The Economics of Doula Fees

The economics of professional labor support work are a mystery to many people; we offer this information so that you’ll have a better idea of what you’re paying for:

Hours – Couples having a first baby may imagine they expect the doula will only be spending a few hours with them during the labor and birth.  In reality, most first labors last about 16+ hours; the longest continuous time I’ve spent providing labor support is 42 hours.  The average time spent with a woman for her labor and birth is about 16 hours.  Most doulas spend an additional minimum of 8 hours in two prenatal and one postpartum meeting, and another one to five hours in email and phone contact.  Doulas also do phone and in-person interviews at no charge, adding some time and transportation costs for each eventual client, as well as for many families who interview several doulas and do not end up hiring her.  The doula fee translates to an hourly rate of about $20.

$30/hour for an average client, before expenses, self-employment taxes, health insurance…etc (for the long labors, that can drop to about $10-$12/hour).

Clients per Week/Month – In order to make a commitment to be available to attend you in labor, a doula must limit the number of clients she puts on her calendar so as to avoid birth conflicts and to ensure she will be reasonably rested when you go into labor.  The rule of thumb for birth professionals is that one client per week is a full schedule.  If most of a doula’s clients are first-time mothers, three clients per month is often a full-time workload.

Clients per Year – When a doula accepts you as a client and puts your due date on her calendar, she also commits to being available two weeks beforehand and two weeks after that date, to cover the normal time-frame for full-term delivery, and to be available for any immediate pre- and postpartum needs.  This means that to schedule a one-week vacation, or to ensure that she doesn’t miss her own child’s birthday or a professional training she has paid for, she must take a whole month off with no clients at all (2 weeks buffer on each side).  Though it sometimes feels excessive, the normal delivery period is truly and regularly that unpredictable and most doulas are unwilling to risk being unavailable for the labor and delivery of a client to whom they have committed.  It runs quite contrary to one of the purposes of hiring a doula-to select one birth professional with whom you feel comfortable who you know will be there to assist and support you throughout your entire labor and delivery process.  In addition, clients and due dates sometimes come in bunches-there are some weeks where she may have to turn clients away and other weeks when she has no births on the calendar.

Consultant Factor – The rule of thumb is that a self-employed professional’s income is only half of what they earn, after deductions for vacation and sick time, self-employment taxes, health insurance, and business expenses.  As you may imagine, a doula’s communication expenses are high – business phone, pager, cell phone, and computer connection; there are also routine professional expenses (to obtain and maintain certifications and professional associations) and unusual transportation and supplies expenses.  The self-employed professional expenses include their own marketing, printing, and office as well as service (birth) supplies, which a salaried “employee’s” wages do not cover.

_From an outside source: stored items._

(* ===== verification/ClientPve.v ===== *)
(** * The report of a Proxmox VE node: [client/pve.go]

    The client asks the Proxmox API of its node for the storages with their contents,
    the guests and the finished backup tasks, and puts together what the last backup
    job did to each guest.  [get] is the answer of the API to an endpoint; a loop
    without a bound of its own runs on fuel, and the parser of the logs can panic. *)
From Stdlib Require Import Ascii.
From S2P Require Import Prelude GoStrings GoNum GoUrl GoText GoAny Domain AlertEngine BackupLog.

(** ** Requests *)

(** An answer of the API, with what [encoding/json] reads from its body. *)
Record PveResponse := {
  pr_StatusCode : Z; pr_Body : string; pr_JSON : result (list (string * any)) }.

(** The attempts of [get]: [http] answers each of them. *)
Fixpoint get_attempts (endpoint : string) (http : nat → result PveResponse) (tries attempt : nat)
    (lastErr : error) : result (list (string * any)) :=
  match tries with
  | O => Err (ErrWrap ("PVE API " +:+ endpoint +:+ " failed after 3 attempts") lastErr)
  | S tries =>
      match http attempt with
      | Err e => get_attempts endpoint http tries (S attempt) e
      | Ok resp =>
          if pr_StatusCode resp =? 401
          then Err (ErrMsg "PVE auth error (401): check PROXMOX_TOKEN and PROXMOX_SECRET")
          else if pr_StatusCode resp =? 403
          then Err (ErrMsg "PVE permission error (403): token lacks required privileges")
          else if (pr_StatusCode resp <? 200) || (300 <=? pr_StatusCode resp)
          then Err (ErrMsg ("PVE API " +:+ endpoint +:+ " returned HTTP " +:+
                            Itoa (pr_StatusCode resp) +:+ ": " +:+ TrimSpace (pr_Body resp)))
          else match pr_JSON resp with
          | Err e => get_attempts endpoint http tries (S attempt) (ErrWrap "invalid JSON" e)
          | Ok data => Ok data
          end
      end
  end.

Definition get (endpoint : string) (http : nat → result PveResponse) :
    result (list (string * any)) :=
  get_attempts endpoint http 3 1 (ErrMsg "").

(** ** Runs *)

Inductive outcome (A : Type) : Type :=
| Returns (a : A)
| Panics
| OutOfFuel.
Arguments Returns {A} a.
Arguments Panics {A}.
Arguments OutOfFuel {A}.

#[export] Instance outcome_ret : MRet outcome := λ A a, Returns a.
#[export] Instance outcome_bind : MBind outcome := λ A B f o,
  match o with Returns a => f a | Panics => Panics | OutOfFuel => OutOfFuel end.

(** ** Values *)

Definition str (v : any) : string := match v with AString s => s | _ => "" end.

Definition boolVal (v : any) : bool :=
  match v with ABool b => b | AFloat f => nonzero f | _ => false end.

Definition parseVMID (id : string) : Z :=
  let '(v, ok) := ParseInt id in
  if ok : bool then v else
  match LastIndex id "/" with
  | None => 0
  | Some i =>
      let '(v, ok) := ParseInt (str_drop_nat (S i) id) in
      if ok : bool then v else 0
  end.

(** [data["data"].([]any)]. *)
Definition data_list (data : list (string * any)) : list any := as_list (field "data" data).

(** A float that is not there is zero. *)
Definition float_or_zero (v : any) : float64 := default (Float 0) (as_float v).

Record backupStatus := { bs_Status : string; bs_StartTime : Z; bs_EndTime : Z; bs_Duration : Z }.

Record backupFile := { bf_ctime : Z; bf_size : Z; bf_volid : string }.

Record rawTask := {
  rt_start : float64; rt_end : float64; rt_status : string; rt_id : string; rt_upid : string }.

(** A row of [backup_tasks]; [bt_job_error] is there in the first one at most. *)
Record BackupTask := {
  bt_vmid : Z; bt_vm_name : string; bt_status : string; bt_starttime : Z; bt_endtime : Z;
  bt_duration : Z; bt_size : Z; bt_filename : string; bt_job_error : option string }.

Definition no_job : backupStatus :=
  {| bs_Status := "ERROR"; bs_StartTime := -1; bs_EndTime := -1; bs_Duration := -1 |}.

(** ** The status of a job *)

(** [status], [jobError], [minStart] and [maxEnd]. *)
Definition job_step (acc : string * string * Z * Z) (t : BackupTask) : string * string * Z * Z :=
  let '(status, jobErr, minStart, maxEnd) := acc in
  let jobErr := if str_empty jobErr then TrimSpace (default "" (bt_job_error t)) else jobErr in
  let taskStatus := TrimSpace (bt_status t) in
  let status :=
    if EqualFold taskStatus "OK" then status
    else if HasPrefix (ToUpper taskStatus) "WARNING"
    then (if bool_decide (status = "OK") then taskStatus else status)
    else if str_empty taskStatus then "ERROR" else taskStatus in
  (status, jobErr, if bt_starttime t <? minStart then bt_starttime t else minStart,
   if maxEnd <? bt_endtime t then bt_endtime t else maxEnd).

Definition jobBackupStatus (tasks : list BackupTask) : backupStatus :=
  if is_nil tasks then no_job else
  let '(status, jobErr, minStart, maxEnd) := fold_left job_step tasks ("OK", "", 2^62, 0) in
  {| bs_Status := if str_empty jobErr then status else jobErr; bs_StartTime := minStart;
     bs_EndTime := maxEnd; bs_Duration := wrap64 (maxEnd - minStart) |}.

(** ** Tasks *)

Section tasks.
Context (lower : string → string) (get : string → result (list (string * any))) (hostname : string).
Context `{!SortSlice}.

Definition vmNames : gmap Z string :=
  fold_left (λ names ep,
    match get ep with
    | Err _ => names
    | Ok data =>
        fold_left (λ names v,
          match as_map v with
          | None => names
          | Some vm => <[Trunc (float_or_zero (field "vmid" vm)) := str (field "name" vm)]> names
          end) (data_list data) names
    end) ["nodes/" +:+ hostname +:+ "/qemu"; "nodes/" +:+ hostname +:+ "/lxc"] ∅.

Definition taskExitStatus (upid : string) : string :=
  match get ("nodes/" +:+ hostname +:+ "/tasks/" +:+ PathEscape upid +:+ "/status") with
  | Err _ => ""
  | Ok data => str (field "exitstatus" (default [] (as_map (field "data" data))))
  end.

Definition taskStatus (task : list (string * any)) : option string :=
  let some s := if str_empty s then None else Some s in
  let exitstatus := str (field "exitstatus" task) in
  if negb (str_empty exitstatus) then Some exitstatus else
  let status := str (field "status" task) in
  let upid := str (field "upid" task) in
  let asked := if bool_decide (status = "stopped") && negb (str_empty upid)
               then taskExitStatus upid else "" in
  if negb (str_empty asked) then Some asked else some status.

Putting It All Together – The doula’s fee must also cover the “intangible” costs of doing this work.  Expectant parents are often frustrated by the unknowns related to when, where, how, and how long their labor and delivery will end up taking place-the doula’s entire career and personal life are subject to this uncertainty on an ongoing basis.  Being on-call all of the time (as opposed to in regular shifts) requires a certain personality and passion for this work, including a willingness to be called after half an hour of sleep to go attend (and be fully present for) a labor for an unpredictable period of time, and possibly to be called for another labor the very next day.  About 50% of first-time moms have some kind of pre-labor which starts and stops, sometimes resulting in two trips by the doula to the client’s home and/or the hospital, and being beeped awake two or three times over several days or weeks for one client.  Social weekend and day trips more than an hour from home are not options for a doula in the month surrounding a client’s due date (too risky), and even dinners out, concerts, and visiting friends may be abandoned with no warning, or at least require taking separate cars, “just in case.”

Bottom Line – Though we all sincerely wish that professional labor support were covered by all insurance plans and available and affordable to all women in labor, this is yet to be the case.  So, though we’d like our fees to be affordable for everyone, to charge any less would be doing future birthing women a disservice by making labor support an underpaid profession that cannot attract or keep talented, skilled individuals.  Clearly nobody’s getting rich doing labor support work.  However, if you are unable to afford or justify this childbirth expense, the best way to get labor support at a further reduced price is to try to locate women who are still in training, who may be offering some services at a lower fee while they gain experience and confidence.

Advocacy Suggestions – Doula services are covered by many health insurance plans.  You can send a letter to your insurance company requesting these services be covered.  You can talk with your Human Resources representatives to ask them to lobby to include all doula services as a covered option in your pan.  Additionally, you could talk with your midwife or doctor to encourage them to offer universal doula care to their clients.  By hiring several doulas to be on-call for their clients, they could substantially reduce the cost per birth, although the doula might be someone you’ve never met before.